Sewing and turning a spaghetti strap

There are a multitude of methods to make a spaghetti strap.

One method calls for using needle and thread. I used to do this, but have never been happy with it because the thread has to be inserted near the end of the tube and the fabric tends to fray and the thread’s knot would slip out half way through. When it does, I’m pretty much up a fairly undesirable type of creek without a paddle, because it’s impossible to recover from that.

The first method calls for using a bobby pin. I have not tried this method, not having ever used a bobby pin and therefore not having one. This method seems promising, though I can see that the length of the bobby pin, or rather the lack of it, can make turning the tube over the pin quite a fiddly affair.

The second method uses a tube turner, the type with a hook in the end, faces the same problem of the tube’s end fraying and letting the hook free.

The third method uses a plastic drinking straw as a DIY tube turner.

The last method calls for stitching the tube casing wrapping a length of twine or cord, then stitch across one end to anchor the cord, and then turning the tube back over the cord. A variant of that calls for anchoring the cord stitching the tube. This is better because there is less “trapped” fabric in the anchored end and hence less bulk, making turning the tube easier.
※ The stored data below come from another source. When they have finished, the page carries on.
Lemma verify_loop_iff fuel reader (s s' : scan A) : (length reader < fuel)%nat ->
  verify_loop verify visit buildIndex public nodeID epoch fuel reader s = Ok s' <->
  exists raws tail, reader = concat (frameBytes <$> raws) ++ tail /\ Forall frame_sized raws /\ readFrame tail = EndOfFile /\
    fold_ok (verify_record verify visit buildIndex public nodeID epoch) s raws = Ok s'.
Proof.
  revert reader s. induction fuel as [|fuel IH]; intros reader s Hf; [lia|]. cbn [verify_loop]. split.
  - destruct (readFrame reader) as [raw rest| |e] eqn:E; [|intros [= <-]; by exists [], reader|done].
    apply readFrame_inv in E as [-> Hs]. intros H. step H.
    apply IH in H as (raws & tail & -> & Hr & Ht & H).
    + exists (raw :: raws), tail. rewrite fmap_cons. cbn [concat]. rewrite <- app_assoc. split_and!; try done; [by constructor|]. cbn [fold_ok]. by rewrite E.
    + rewrite length_app in Hf. pose proof (zlen_frame raw) as Hz. unfold zlen in Hz. lia.
  - intros (raws & tail & -> & Hr & Ht & H). destruct raws as [|raw raws].
    + cbn [fmap list_fmap concat app] in *. rewrite Ht. exact H.
    + apply Forall_cons in Hr as [Hs Hr]. rewrite fmap_cons in *. cbn [concat] in *. rewrite <- app_assoc in *. rewrite readFrame_frame by done.
      cbn [fold_ok] in H. step H. apply IH; [|by exists raws, tail].
      rewrite length_app in Hf. pose proof (zlen_frame raw) as Hz. unfold zlen in Hz. lia.
Qed.

(** What the loop holds after a chain. *)
Definition scanned (s : scan A) (vs : list VerifiedReceipt) (seen : A) : scan A :=
  mkScan (s_expected s + zlen vs) (head_hash (s_previous s) vs) (match last vs with Some v => Some (VReceipt v) | None => s_last s end)
    (s_checkpoints s ++ if buildIndex then strides (s_total s) vs else []) (s_total s + zlen (bytes_of_chain vs)) seen.

Lemma scanned_nil s : scanned s [] (s_seen s) = s.
Proof. destruct s. unfold scanned, head_hash. cbn. rewrite !Z.add_0_r. f_equal. by destruct buildIndex; rewrite app_nil_r. Qed.

(** The checkpoint index is never full: a frame has five bytes. *)
Definition scan_wf (s : scan A) : Prop :=
  1 <= s_expected s /\ 5 * (s_expected s - 1) <= s_total s <= MaxLogBytes /\ zlen (s_checkpoints s) <= 1 + (s_expected s - 1) / checkpointStride.

Lemma index_room n total : 0 <= n -> 5 * n <= total <= MaxLogBytes -> 1 + n / checkpointStride < maxCheckpointCount.
Proof.
  intros H0 H. change maxCheckpointCount with 104859. change checkpointStride with 128. change MaxLogBytes with 67108864 in *.
  assert (n / 128 <= 13421772 / 128) by (apply Z.div_le_mono; lia). change (13421772 / 128) with 104857 in *. lia.
Qed.

Lemma verify_record_iff s raw s' : scan_wf s -> frame_sized raw ->
  verify_record verify visit buildIndex public nodeID epoch s raw = Ok s' <->
  exists v seen, Frame v = frameBytes raw /\ link (s_expected s) (s_previous s) v /\ s_total s + zlen (Frame v) <= MaxLogBytes /\
    visit (s_seen s) v = Ok seen /\ s' = scanned s [v] seen.
Proof.
  intros (H1 & H2 & H3) Hs. unfold verify_record.
  assert (Hroom : zlen (s_checkpoints s) < maxCheckpointCount) by (pose proof (index_room (s_expected s - 1) (s_total s)); lia).
  assert (Hu : u64 (s_expected s + 1) = s_expected s + 1) by (apply u64_small; unfold in_u64; change MaxLogBytes with 67108864 in *; lia).
  rewrite (proj2 (Z.leb_gt maxCheckpointCount _)) by lia. cbn [negb]. rewrite Hu.
  assert (Hsc : forall v seen, Frame v = frameBytes raw -> link (s_expected s) (s_previous s) v ->
    scanned s [v] seen = mkScan (s_expected s + 1) (ChainHash v) (Some (VReceipt v))
      (if buildIndex && (Sequence (VReceipt v) mod checkpointStride =? 0) then s_checkpoints s ++ [mkCheckpoint (Sequence (VReceipt v)) (ChainHash v) (s_total s + (4 + zlen raw))] else s_checkpoints s)
      (s_total s + (4 + zlen raw)) seen).
  { intros v seen Hf Hl. unfold scanned, head_hash, bytes_of_chain. cbn [last fmap list_fmap concat strides]. rewrite !app_nil_r, Hf, zlen_frame.
    f_equal. destruct buildIndex; cbn [andb]; [destruct (_ =? 0)|]; by rewrite ?app_nil_r. }
  split.
  - intros H. step H. destruct (verifyEnvelope _ _ _ _ _ _ _) as [[r h]|] eqn:Ev; [|done].
    set (v := mkVerified r h (frameBytes raw)) in *. assert (Hl : link (s_expected s) (s_previous s) v) by (exists raw; done).
    destruct (visit (s_seen s) v) as [seen|] eqn:Evis;
      [|by destruct (buildIndex && _) in H].
    exists v, seen. breflect. split_and!; try done; [subst v; cbn [Frame]; rewrite zlen_frame; lia|].
    rewrite (Hsc v seen) by done. change (VReceipt v) with r. change (ChainHash v) with h. by destruct (buildIndex && _); injection H as <-.
  - intros (v & seen & Hf & Hl & Ht & Hv & ->). assert (Hl' := Hl). destruct Hl' as (raw' & Hf' & _ & Ev). rewrite Hf in Hf'. apply frameBytes_inj in Hf' as <-.
    rewrite Hf, zlen_frame in Ht. rewrite (proj2 (Z.leb_le _ _)) by lia. rewrite Ev, (Hsc v seen) by done.
    assert (mkVerified (VReceipt v) (ChainHash v) (frameBytes raw) = v) as E by (rewrite <- Hf; by destruct v).
    destruct (_ && _); by rewrite E, Hv.
Qed.

Lemma scanned_wf s v seen : scan_wf s -> link (s_expected s) (s_previous s) v -> s_total s + zlen (Frame v) <= MaxLogBytes -> scan_wf (scanned s [v] seen).
Proof.
  intros (H1 & H2 & H3) Hl Ht. apply link_facts in Hl as (Hq & _ & _ & _ & _ & _ & _ & Hz). unfold scan_wf, scanned, bytes_of_chain.
  cbn [s_expected s_total s_checkpoints fmap list_fmap concat]. rewrite app_nil_r, zlen_cons, zlen_nil, Z.add_0_r. split_and!; try lia.
  assert (Hm : (s_expected s - 1) / checkpointStride <= (s_expected s + 1 - 1) / checkpointStride) by (apply Z.div_le_mono; unfold checkpointStride, MaxDeltaRecords; lia).
  rewrite zlen_app. destruct buildIndex; [|rewrite zlen_nil; lia]. cbn [strides]. rewrite app_nil_r, Hq.
  destruct (Z.eqb_spec (s_expected s mod checkpointStride) 0) as [E | E]; [|rewrite zlen_nil; lia]. rewrite zlen_cons, zlen_nil.
  change checkpointStride with 128 in *. pose proof (Z.div_mod (s_expected s) 128). 
  replace (s_expected s + 1 - 1) with (s_expected s) by lia. assert ((s_expected s - 1) / 128 + 1 <= s_expected s / 128); [|lia].
  rewrite <- Z.div_add by lia. replace (s_expected s - 1 + 1 * 128) with (127 + (s_expected s / 128) * 128) by lia. rewrite Z.div_add by lia. done.
Qed.

Lemma scanned_cons s v vs seen' seen : scanned (scanned s [v] seen') vs seen = scanned s (v :: vs) seen.
Proof.
  assert (Hz : zlen (bytes_of_chain [v]) = zlen (Frame v)) by by rewrite bytes_of_chain_one.
  unfold scanned. cbn [s_expected s_previous s_last s_checkpoints s_total]. rewrite Hz, bytes_of_chain_cons, zlen_app. f_equal.
  - rewrite !zlen_cons, zlen_nil. lia.
  - by rewrite (head_hash_cons _ v vs).
  - rewrite (last_cons v vs). cbn [last]. by destruct (last vs).
  - destruct buildIndex; [|by rewrite !app_nil_r]. cbn [strides]. by rewrite app_nil_r, <- app_assoc.
  - lia.
Qed.

Lemma fold_record_iff raws s s' : scan_wf s -> Forall frame_sized raws ->
  fold_ok (verify_record verify visit buildIndex public nodeID epoch) s raws = Ok s' <->
  exists vs seen, Frame <$> vs = frameBytes <$> raws /\ chained (s_expected s) (s_previous s) vs /\ s_total s + zlen (bytes_of_chain vs) <= MaxLogBytes /\
    fold_ok visit (s_seen s) vs = Ok seen /\ s' = scanned s vs seen.
Proof.
  intros Hwf Hr. revert s Hwf. induction Hr as [|raw raws Hs Hr IH]; intros s Hwf.
  - cbn [fold_ok]. split.
    + intros [= <-]. exists [], (s_seen s). destruct Hwf as (_ & ? & _). split_and!; try done; [change (bytes_of_chain []) with (@nil ascii); rewrite zlen_nil; lia | by rewrite scanned_nil].
    + intros (vs & seen & Hf & _ & _ & Hv & ->). destruct vs; [|done]. injection Hv as <-. by rewrite scanned_nil.
  - cbn [fold_ok]. split.
    + intros H. step H. apply verify_record_iff in E as (v & seen & Hf & Hl & Ht & Hv & ->); [|done..].
      apply IH in H as (vs & seen' & Hfs & Hc & Ht' & Hvs & ->); [|by apply scanned_wf].
      exists (v :: vs), seen'. rewrite scanned_cons, !fmap_cons, Hf, Hfs, bytes_of_chain_cons, zlen_app. cbn [chained fold_ok]. rewrite Hv.
      cbn [scanned s_expected s_previous s_total] in *. rewrite bytes_of_chain_one in Ht'.
      rewrite zlen_cons, zlen_nil in Hc. split_and!; try done; lia.
    + intros (vs & seen & Hfs & Hc & Ht & Hv & ->). destruct vs as [|v vs]; [done|]. rewrite !fmap_cons in Hfs. injection Hfs as Hf Hfs.
      destruct Hc as [Hl Hc]. rewrite bytes_of_chain_cons, zlen_app in Ht. pose proof (zlen_nonneg (bytes_of_chain vs)). cbn [fold_ok] in Hv. step Hv.
      rewrite (proj2 (verify_record_iff s raw (scanned s [v] a) Hwf Hs)) by (exists v, a; split_and!; done || lia).
      apply IH; [apply scanned_wf; done || lia|]. exists vs, seen. rewrite scanned_cons. split_and!; try done.
      cbn [scanned s_total]. rewrite bytes_of_chain_one. lia.
Qed.

Lemma verifyFileState_iff file seen0 s :
  verifyFileState verify visit buildIndex public nodeID epoch file seen0 = Ok s <->
  exists vs tail seen, file = bytes_of_chain vs ++ tail /\ readFrame tail = EndOfFile /\ chained 1 zeroHash vs /\
    zlen (bytes_of_chain vs) <= MaxLogBytes /\ fold_ok visit seen0 vs = Ok seen /\
    s = mkScan (1 + zlen vs) (head_hash zeroHash vs) (VReceipt <$> last vs)
          (if buildIndex then mkCheckpoint 0 zeroHash 0 :: strides 0 vs else []) (zlen (bytes_of_chain vs)) seen.
Proof.
  unfold verifyFileState. set (s0 := mkScan 1 zeroHash None _ 0 seen0).
  assert (Hwf : scan_wf s0) by (unfold scan_wf; subst s0; cbn [s_expected s_total s_checkpoints]; split_and!; [lia | cbn; lia | done | by destruct buildIndex]).
  assert (Hsc : forall vs seen, scanned s0 vs seen = mkScan (1 + zlen vs) (head_hash zeroHash vs) (VReceipt <$> last vs)
    (if buildIndex then mkCheckpoint 0 zeroHash 0 :: strides 0 vs else []) (zlen (bytes_of_chain vs)) seen).
  { intros vs seen. unfold scanned. subst s0. cbn [s_expected s_previous s_last s_checkpoints s_total]. f_equal; by destruct buildIndex. }
  rewrite verify_loop_iff by lia. split.
  - intros (raws & tail & -> & Hr & Ht & H). apply fold_record_iff in H as (vs & seen & Hf & Hc & Hz & Hv & ->); [|done..].
    exists vs, tail, seen. rewrite Hsc. unfold bytes_of_chain at 1. rewrite Hf. done.
  - intros (vs & tail & seen & -> & Ht & Hc & Hz & Hv & ->). destruct (chained_raws _ _ _ Hc) as (raws & Hr & Hf).
    exists raws, tail. unfold bytes_of_chain at 1. rewrite Hf. split_and!; try done. apply fold_record_iff; [done..|].
    exists vs, seen. rewrite Hsc. done.
Qed.
End Loop.

(** ** Checkpoints *)

Lemma strides_snoc vs v : chained 1 zeroHash (vs ++ [v]) -> strides 0 (vs ++ [v]) = strides 0 vs ++
  (if (zlen vs + 1) mod checkpointStride =? 0 then [mkCheckpoint (zlen vs + 1) (ChainHash v) (zlen (bytes_of_chain (vs ++ [v])))] else []).
Proof.
  rewrite chained_app. intros [_ [Hl _]]. apply link_facts in Hl as [Hq _]. rewrite strides_app. cbn [strides]. rewrite app_nil_r, Hq, Z.add_comm, bytes_of_chain_app, zlen_app, bytes_of_chain_one. done.
Qed.

Lemma stride_step n : 0 <= n -> (n + 1) / checkpointStride = n / checkpointStride + (if (n + 1) mod checkpointStride =? 0 then 1 else 0) /\
  ((n + 1) mod checkpointStride = 0 -> n + 1 = checkpointStride * ((n + 1) / checkpointStride)).
Proof.
  intros Hn. change checkpointStride with 128. split; [|pose proof (Z.div_mod (n + 1) 128); lia].
  pose proof (Z.div_mod n 128 ltac:(lia)). pose proof (Z.mod_pos_bound n 128 ltac:(lia)).
  pose proof (Z.div_mod (n + 1) 128 ltac:(lia)). pose proof (Z.mod_pos_bound (n + 1) 128 ltac:(lia)). destruct (Z.eqb_spec ((n + 1) mod 128) 0); lia.
Qed.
My method is a hybrid of these last two methods and the first method. I just use a length of sewing machine thread anchored to the tube’s end with a “bar tack”: reduce stitch length to almost zero (effectively making a thread bar) and zig zag near tube’s end, then pull out a length of thread:
zig zag near tube's end, then pull out a length of thread

Thread the length of thread through a large needle, then run the needle through the tube, blunt end first, to turn the tube:
thread secured to a needle, ready to turn the tube

My method does not require an extra cord like the last two methods, and does not run the risk of the tube’s end fraying and the thread pulling loose half way through the turning process.

One constant among all these methods is that if you are making tubes from woven fabric, use fairly light fabric, and cut the strips for the tube on the bias (at 45° to the fabric’s fibers) which results in more stretch in the strip, both lengthwise and crosswise, making turning the tube easier.